C57BL/6 or TLR2^−/− (B6 background) mice were intravitreally injected with S. aureus (SA) for the indicated time points. Total RNA was extracted, reverse transcribed, and subjected to qRT-PCR using specific primers for thirteen master regulator genes (IGF1, Jun, STAT3, NUPR1, CEBPB, CSF1, CyR61, EGFR1, SPP1, TGM2, IL-6, IL-1β, and CXCL2) with glyceraldehyde 3-phosphate dehydrogenase (GAPDH) as the control. Modulations of gene expression were expressed as relative fold changes with respect to the GAPDH control. Statistical analysis was performed using one-way ANOVA (*) and Student’s t-test (^§) for comparisons of control versus stimulated mice over time, and C57BL/6 vs. TLR2^−/− mice, respectively. Data points and error bars represent the mean ± SD of triplicates from three independent experiments. (*^§P < 0.05; **^§§P < 0.005; ***^§§§P < 0.0005).

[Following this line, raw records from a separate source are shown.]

Lemma export_directory_at image pe_off rva size : le_at image 0x3C 4 pe_off → export_directory image = Some (rva, size) →
  ∃ directories, (le_at image (pe_off + 132) 4 directories ∧ 1 ≤ directories) ∧ le_at image (pe_off + 136) 4 rva ∧ le_at image (pe_off + 140) 4 size.
Proof.
  rewrite <- read_u32_at. intros H1. unfold export_directory. rewrite H1. cbn. intros (magic & _ & H)%bind_Some.
  destruct (negb (magic =? 0x20B)); [done |]. apply bind_Some in H as (n & Hn & H). destruct (Z.ltb_spec n 1); [done |].
  apply bind_Some in H as (r & Hr & H). apply bind_Some in H as (z & Hz & H). injection H as <- <-. rewrite read_u32_at in Hn, Hr, Hz.
  replace (pe_off + 4 + 20 + 108) with (pe_off + 132) in Hn by lia. replace (pe_off + 4 + 20 + 112) with (pe_off + 136) in Hr by lia.
  replace (pe_off + 4 + 20 + 112 + 4) with (pe_off + 140) in Hz by lia. by exists n.
Qed.

(** The names of the slots, as they are collected. *)
Lemma names_lie_iff image pe d n : 0 ≤ d_names d →
  let read :=
    match rva_to_offset pe (d_names_rva d), rva_to_offset pe (d_ordinals_rva d) with
    | Some names_off, Some ordinals_off => read_names pe image names_off ordinals_off 0 (Z.to_nat (d_names d)) (replicate n None)
    | _, _ => Ok (replicate n None)
    end in
  (∀ name_of, read = Ok name_of → ∃ names, names_lie image (sections pe) d names) ∧
  (∀ names, names_lie image (sections pe) d names → read = Ok (foldl put_name (replicate n None) names)).
Proof.
  intros H0 read. unfold names_lie. setoid_rewrite <- rva_to_offset_at. subst read.
  destruct (rva_to_offset pe (d_names_rva d)) as [no |], (rva_to_offset pe (d_ordinals_rva d)) as [oo |].
  2,3,4: split; [intros name_of _; exists []; right; naive_solver | naive_solver].
  split.
  - intros name_of (names & Hl & Hn & _)%read_names_iff. exists names. left. exists no, oo. split; [done |]. split; [done |]. split; [lia |]. exact Hn.
  - intros names [(? & ? & [= <-] & [= <-] & Hl & Hn) | [H ->]]; [| by destruct (H no oo)]. apply read_names_iff. exists names.
    split; [lia | done].
Qed.

Lemma exports_read image base names addresses : Forall is_byte image → export_table image base names addresses →
  ∃ e, parse_exports image = Ok e ∧ slot_of <$> entries e = slots base names addresses.
Proof.
  intros Hb (pe & pe_off & directories & rva & size & dir & d & functions_off & Hpe & Hoff & _ & Hmagic & [Hn Hn1] & [Hr Hr0] & [Hz Hz0] & Hdir & Hd &
    Hf & Hm & -> & Hfo & Hl & Ha & Hnames). unfold parse_exports. rewrite Hpe. cbn [result_bind].
  rewrite (directory_of image pe_off directories rva size) by done. cbn [ok_or result_bind].
  rewrite (proj2 (Z.eqb_neq _ _) Hr0), (proj2 (Z.eqb_neq _ _) Hz0). cbn [orb].
  rewrite (proj2 (rva_to_offset_at _ _ _) Hdir). cbn [ok_or result_bind].
  pose proof (lies_at_range _ _ _ Hdir) as H0. destruct (proj1 (directory_iff image dir d H0) Hd) as (header & Hh & ->).
  cbn [d_base d_functions d_names d_functions_rva d_names_rva d_ordinals_rva] in *.
  rewrite Hh. cbn [ok_or result_bind]. change MAX_EXPORTS with (2 ^ 18).
  rewrite (proj2 (Z.ltb_ge _ _) Hf), (proj2 (Z.ltb_ge _ _) Hm). cbn [orb].
  rewrite (proj2 (rva_to_offset_at _ _ _) Hfo). cbn [ok_or result_bind].
  pose proof Hd as (_ & _ & _ & Hm0%le_at_nonneg & _); [| done].
  destruct (names_lie_iff image pe (MkDirectory (field header 16) (field header 20) (field header 24) (field header 28) (field header 32) (field header 36))
    (Z.to_nat (field header 20)) Hm0) as [_ Hread]. cbn [d_names d_names_rva d_ordinals_rva] in Hread. rewrite (Hread names Hnames). cbn [result_bind].
  destruct (read_functions_iff image functions_off rva size (field header 16) (foldl put_name (replicate (Z.to_nat (field header 20)) None) names)
    (Z.to_nat (field header 20)) 0) as [_ H]. destruct (H addresses) as (es & -> & Hs); [lia | exact Ha |].
  cbn [result_bind]. eexists. split; [done |]. cbn [entries]. rewrite Hs.
  apply (slots_from_ext _ _ (last_name names)). intros i Hi. apply put_names_last. lia.
Qed.

Lemma exports_there image e : Forall is_byte image → parse_exports image = Ok e → ∃ base names addresses, export_table image base names addresses.
Proof.
  intros Hb. unfold parse_exports. destruct (parse_pe image) as [pe |] eqn:Ep; cbn [result_bind]; [| done].
  destruct (parse_pe_sections image pe Hb Ep) as (pe_off & Hoff & Hmagic & Hsecs).
  destruct (export_directory image) as [[rva size] |] eqn:Ed; cbn [ok_or result_bind]; [| done].
  destruct (export_directory_at _ _ _ _ Hoff Ed) as (directories & Hdirs & Hrva & Hsize).
  destruct (Z.eqb_spec rva 0) as [| Hr0]; [done |]. destruct (Z.eqb_spec size 0) as [| Hz0]; [done |]. cbn [orb].
  destruct (rva_to_offset pe rva) as [dir |] eqn:Er; cbn [ok_or result_bind]; [| done]. apply rva_to_offset_at in Er.
  destruct (get image dir 40) as [header |] eqn:Eh; cbn [ok_or result_bind]; [| done].
  set (d := MkDirectory (field header 16) (field header 20) (field header 24) (field header 28) (field header 32) (field header 36)).
  assert (Hd : directory_at image dir d) by (apply directory_iff; [by eapply lies_at_range | by exists header]).
  change MAX_EXPORTS with (2 ^ 18). destruct (Z.ltb_spec (2 ^ 18) (field header 20)) as [| Hf]; [done |].
  destruct (Z.ltb_spec (2 ^ 18) (field header 24)) as [| Hm]; [done |]. cbn [orb].
  destruct (rva_to_offset pe (field header 28)) as [fo |] eqn:Ef; cbn [ok_or result_bind]; [| done]. apply rva_to_offset_at in Ef.
  pose proof Hd as (_ & _ & Hf0%le_at_nonneg & Hm0%le_at_nonneg & _); [| done..].
  destruct (names_lie_iff image pe d (Z.to_nat (field header 20)) Hm0) as [Hnames _]. cbn [d d_names d_names_rva d_ordinals_rva] in Hnames.
  destruct (match rva_to_offset pe (field header 32), rva_to_offset pe (field header 36) with
    | Some _, Some _ => _ | _, _ => _ end) as [name_of |]; cbn [result_bind]; [| done].
  destruct (Hnames name_of eq_refl) as (names & Hn).
  destruct (read_functions _ _ _ _ _ _ _ _) as [es |] eqn:Es; cbn [result_bind]; [| done]. intros _.
  apply read_functions_iff in Es as (addresses & Hl & Ha). exists (d_base d), names, addresses.
  exists pe, pe_off, directories, rva, size, dir, d, fo. cbn [d d_functions d_names d_functions_rva] in *.
  do 16 (try (split; [done |])). split; [| split; [exact Ha | exact Hn]]. lia.
Qed.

Figure 9. Analysis of regulatory molecules at the protein level.

C57BL/6 mice were given intravitreal injections of PBS (control) or SA/Pam3. After 24 h, enucleated eyes were either embedded in OCT or fixed in paraffin. Cryosections were subjected to immunostaining (A), as described in material and methods. From a separate group, eyes were enucleated and lysates were made in PBS using a tissue lyser. Retinal lysates were subjected to Western blotting to validate protein expression (C, left panel). The band intensities were quantitated by densitometric analysis using Image J and presented as bar graph using β-actin as control (C right panel). Protein levels of inflammatory cytokines were assessed by ELISA (B). Paraffin embedded eyes were subjected to H&E staining for histological analysis (D). (*P < 0.05, **P < 0.005, ***P < 0.0005 ANOVA).